As a "scopie" he was required to work shifts and was a member of D Watch. His Watch Commander was Fg Officer Brian Gregson, who returned for a second tour on the Unit in 1989 as the Station Commander. The SNCO i/c the Watch was Sgt Harry Baker. Ray seemed to have made good use of his off duty time and saw much of Unst, a few of his pictures follow:
Sgt Harry Baker used to encourage off duty watch activities such as fishing, squash and walking. It was during one of these walks that the idea evolved for the Round Unst Trek, or RUT, as it soon became known. Unfortunately Harry was posted before the event took place.  The first RUT was scheduled for the weekend of the 2nd & 3rd June 1979. Since 1976 the Ops & Tech Sites had been the scene of much activity whilst new radars and buildings were installed. The weekend of the RUT coincided with the move from the old Ops Block (the R10) to the new Ops Block (the R101) - in my opinion a good time for a long walk! The idea of the RUT was simply to walk around the coastline of Unst over two days, visiting a number of checkpoints and returning to base in the shortest time possible. From a distance Unst may seem a small place but I can vouch for the fact that you would need to be fit to complete the trek as the distances to be covered are considerable and the terrain pretty rugged in places. The checkpoints which were to be visited are marked on this Flash Earth image:
In his own words Rays attempts at gaining sponsorship the night before the start of the Trek could have provided  a better preparation for the event " I was not in the best state of health, I had not really picked up much sponsorship so had to go to the Viking Club as it was disco night to persuade many drunks to sponsor me, found it safer to take the money up front which was the best decision. But unfortunately Finlay Mouat was on the bar and these red and blue roses kept appearing in my hand ..."

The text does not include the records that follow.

(** The loop [for strings.Contains(s, "--") { s = strings.ReplaceAll(s, "--", "-") }]. *)
Equations? collapseLoop (s : string) : string by wf (String.length s) lt :=
  collapseLoop s with inspect (strings.Contains s "--") => {
    | exist _ true _ => collapseLoop (strings.ReplaceAll s "--" "-");
    | exist _ false _ => s }.
Proof.
  clear collapseLoop.
  assert (G : forall (n : nat) (t : string), (String.length t <= n)%nat ->
    (String.length (strings.ReplaceAll t "--" "-") <= String.length t)%nat /\
    (strings.Contains t "--" = true ->
     (String.length (strings.ReplaceAll t "--" "-") < String.length t)%nat)).
  { unfold strings.ReplaceAll.
    induction n as [|n IH]; intros t Hn.
    - destruct t; [|cbn in Hn; lia]. cbn. split; [lia|discriminate].
    - destruct t as [|c [|a t']].
      + cbn. split; [lia|discriminate].
      + cbn. destruct (Ascii.eqb c "-"); cbn; split; try lia; discriminate.
      + cbn [String.length] in Hn.
        assert (H1 := IH t' ltac:(lia)).
        assert (H2 := IH (String a t') ltac:(cbn [String.length]; lia)).
        change (strings.replaceFrom 0 (String c (String a t')) "--" "-")
          with (if Ascii.eqb c "-" && (Ascii.eqb a "-" && true)
                then String "-" (strings.replaceFrom 0 t' "--" "-")
                else String c (strings.replaceFrom 0 (String a t') "--" "-")).
        change (strings.Contains (String c (String a t')) "--")
          with ((Ascii.eqb c "-" && (Ascii.eqb a "-" && true))
                || strings.Contains (String a t') "--").
        destruct H1 as [H1 _], H2 as [H2 H3].
        destruct (Ascii.eqb c "-" && (Ascii.eqb a "-" && true));
          cbn [orb String.length] in *; split; intros; try lia.
        apply H3 in H. lia. }
  apply (G (String.length s) s); [lia|assumption].
Qed.

Section Sanitizer.
Variable ToLowerCase : rune -> rune.

(** Lowercase, keep alphanumeric and hyphens; remove consecutive hyphens
    and trim. *)
Definition sanitizeSlug (slug : string) : string :=
  let result := fold_left sanitizeStep (strings.ToLowerRunes ToLowerCase slug) "" in
  let s := result in
  let s := collapseLoop s in
  strings.Trim s "-".

End Sanitizer.

(** ** The sanitizer in the words of the specification

    Lowercase; map [' '] and ['_'] to ['-']; drop any character not in
    [[a-z0-9-]]; collapse runs of ['-'] to a single ['-']; trim leading and
    trailing ['-'].  Each step is a pass of its own. *)
Module SanitizerSpec.

Definition hyphen : ascii := "-"%char.

Definition mapSeparators (rs : list rune) : list rune :=
  map (fun r => if (r =? byteZ " ") || (r =? byteZ "_") then byteZ hyphen else r) rs.

Definition inAlphabet (r : rune) : bool :=
  ((byteZ "a" <=? r) && (r <=? byteZ "z"))
  || ((byteZ "0" <=? r) && (r <=? byteZ "9"))
  || (r =? byteZ hyphen).

Definition dropForeign (rs : list rune) : list rune := filter inAlphabet rs.

Fixpoint text (rs : list rune) : string :=
  match rs with
  | [] => EmptyString
  | r :: rest => String (byteOf r) (text rest)
  end.

(** A ['-'] that is followed by another ['-'] is removed, which leaves the
    last one of every run. *)
Fixpoint collapseRuns (s : string) : string :=
  match s with
  | EmptyString => EmptyString
  | String c rest =>
    if Ascii.eqb c hyphen && strings.HasPrefix rest "-"
    then collapseRuns rest
    else String c (collapseRuns rest)
  end.
(** C1, at the input on which the code departs from it: a tool call naming
    [create_google_calendar_event] whose argument payload [json.loads]
    rejects does not yield a string; the decoder's exception leaves
    [process_function_call], because the payload is decoded before the
    [try] block is entered. *)
Theorem known_function_malformed_payload_raises :
  forall tc e w,
    name (function tc) = "create_google_calendar_event" ->
    json_loads (arguments (function tc)) = Raise e ->
    process_function_call tc w = (Raise e, w).
Proof.
  intros tc e w _ Hj. now apply process_function_call_undecodable.
Qed.

(** C7, at the input on which the code departs from it: a tool call naming
    any other function whose argument payload [json.loads] rejects does not
    get the fixed string; the decoder's exception leaves
    [process_function_call], because the payload is decoded before the name
    is compared. *)
Theorem unknown_function_malformed_payload_raises :
  forall tc e w,
    name (function tc) <> "create_google_calendar_event" ->
    json_loads (arguments (function tc)) = Raise e ->
    process_function_call tc w = (Raise e, w).
Proof.
  intros tc e w _ Hj. now apply process_function_call_undecodable.
Qed.

(** With a payload the decoder accepts, an unknown name gets the fixed
    string and the world is untouched: no request reaches the calendar. *)
Lemma unknown_function_decoded :
  forall tc a w,
    name (function tc) <> "create_google_calendar_event" ->
    json_loads (arguments (function tc)) = Ok a ->
    process_function_call tc w = (Ok "Unknown function called", w).
Proof.
  intros tc a w Hn Hj. apply String.eqb_neq in Hn.
  eapply process_function_call_unknown; eassumption.
Qed.

(** C5: [create_event] sends one insert request to the primary calendar;
    its body carries one attendee object [{'email': e}] per e-mail string,
    in order, and the request asks for [sendUpdates='all'] when there is at
    least one attendee and for [sendUpdates='none'] when [attendees] is
    omitted (or empty). *)
Theorem create_event_request :
  forall summary_ start_time end_time (attendees_ : option (list string))
         description_ w,
    let emails := match attendees_ with Some l => l | None => [] end in
    let req :=
      {| calendarId := "primary";
         body :=
           {| summary := summary_;
              description := description_;
              start := {| dateTime := start_time; timeZone := "UTC" |};
              end_ := {| dateTime := end_time; timeZone := "UTC" |};
              attendees := map (fun e => {| email := PStr e |}) emails |};
         sendUpdates := match emails with [] => "none" | _ :: _ => "all" end |} in
    create_event summary_ start_time end_time (attendees_arg attendees_)
                 description_ w
    = (insert_answer (inserts_done w) req, after_insert req w).
Proof.
  intros su st en [[|e l]|] de w; cbn; unfold create_event; run_m; cbn.
  - reflexivity.
  - now rewrite map_map.
  - reflexivity.
Qed.

Lemma create_event_success_inv :
  forall su st en at_ de w ev w',
    create_event su st en at_ de w = (Ok ev, w') ->
    exists req,
      insert_answer (inserts_done w) req = Ok ev /\
      w' = after_insert req w /\
      calendarId req = "primary" /\
      summary (body req) = su /\
      dateTime (start (body req)) = st /\
      dateTime (end_ (body req)) = en.
Proof.
  intros su st en at_ de w ev w' H. unfold create_event in H. run_m.
  destruct (truthy at_).
  - destruct (py_iter at_); [ | discriminate ].
    inversion H. eexists. repeat split; eauto.
  - inversion H. eexists. repeat split; eauto.
Qed.

(** C6: for a tool call naming [create_google_calendar_event] whose payload
    decodes, whose two timestamps the permissive parser accepts, whose
    summary is present and whose event creation succeeds with an event that
    carries a link, [process_function_call] has called
    [create_event] with the [isoformat] of the two parsed timestamps (one
    insert request, carrying them, has reached the calendar) and returns
    the success string that ends with the link. *)
Theorem process_function_call_success :
  forall tc a t1 t2 d1 d2 su at_ de ev link w w',
    name (function tc) = "create_google_calendar_event" ->
    json_loads (arguments (function tc)) = Ok a ->
    getitem a "start_time" = Ok t1 -> parse t1 = Ok d1 ->
    getitem a "end_time" = Ok t2 -> parse t2 = Ok d2 ->
    getitem a "summary" = Ok su ->
    dict_get a "attendees" = Ok at_ ->
    dict_get a "description" = Ok de ->
    create_event su (isoformat d1) (isoformat d2) at_ de w = (Ok ev, w') ->
    dict_get ev "htmlLink" = Ok (PStr link) ->
    process_function_call tc w = (Ok ("Event created: " ++ link), w') /\
    exists req,
      w' = after_insert req w /\
      insert_answer (inserts_done w) req = Ok ev /\
      dateTime (start (body req)) = isoformat d1 /\
      dateTime (end_ (body req)) = isoformat d2.
Proof.
  intros tc a t1 t2 d1 d2 su at_ de ev link w w'
         Hn Hj Ht1 Hd1 Ht2 Hd2 Hsu Hat Hde Hc Hl.
  split.
  - unfold process_function_call. run_m.
    rewrite Hj, Hn. cbn [String.eqb Ascii.eqb Bool.eqb].
    now rewrite Ht1, Hd1, Ht2, Hd2, Hsu, Hat, Hde, Hc, Hl.
  - destruct (create_event_success_inv _ _ _ _ _ _ _ _ Hc)
      as (req & Ha & Hw & _ & _ & Hs & He).
    exists req. auto.
Qed.

(** ** Statements about [run_assistant] *)

(** A [requires_action] poll whose payloads all decode: every pending tool
    call is answered in turn, the answers go out in one batch that lists
    the identifiers in the order of the pending calls, and the loop goes
    round again. *)
Lemma requires_action_batch :
  forall w fuel,
    status (poll_answer (polls_done w)) = "requires_action" ->
    forallb decodable (required_action (poll_answer (polls_done w))) = true ->
    exists outs w1,
      answered (required_action (poll_answer (polls_done w)))
               (after_retrieve w) outs w1 /\
      map tool_call_id outs =
        map id (required_action (poll_answer (polls_done w))) /\
      loop_body w = (Ok Continue, log (SubmitToolOutputs outs) w1) /\
      poll_loop (S fuel) w = poll_loop fuel (log (SubmitToolOutputs outs) w1).
Proof.
  intros w fuel Hs Hd.
  destruct (loop_body_answers w Hs Hd) as (outs & w1 & Ha & Hb).
  exists outs, w1. repeat split; auto.
  - eapply answered_ids; exact Ha.
  - cbn [poll_loop]. now rewrite Hb.
Qed.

Early the next morning the teams started assembling outside the Ice Cap:
Rays team consisted of: Mick McCluskie, Matt Johnson, Steve Doyle, Pat McLure and himself:
The teams set off at intervals and Rays were the first to leave on a nice sunny morning. By the time they reached Lambaness everyone still seemed happy:

After a while the seriousness of the undertaking appears to have been realised.
The further they went the harder it became; once again in Rays words. "The scarves around the necks were for the wind and sun burn, shocked that I actually got sun burn whilst on Unst. Feet were certainly sore. I had huge blisters on my heel that I had to have drained the following day by the medics. Very useful that for the next few weeks after we had moved into the R101  the OC had decided that, as the floor was all white floor tiles, we had to wear white plimsolls"
The second day was cooler and wetter leading to the need for waterproof jackets and Shetland sweaters: 
Finally, after 2 days of walking, they reached the finish line. There, holding the tape, was their watch commander Brian Gregson and his wife Lynne;
Soon after completing the Trek they heard that they were the winning team. According to Ray:- "We were the winning team - we found out later when all the teams completed as we had achieved the best times, (still got the small trophy to prove it). The guy on the right I forget his name, he was an Air Traffic Controller from Shetland radar who chose to go for a walk that day and joined us. Next stop the Penguin Club, don't remember leaving it though ....
My thanks to Ray for allowing me to use his memories and photos.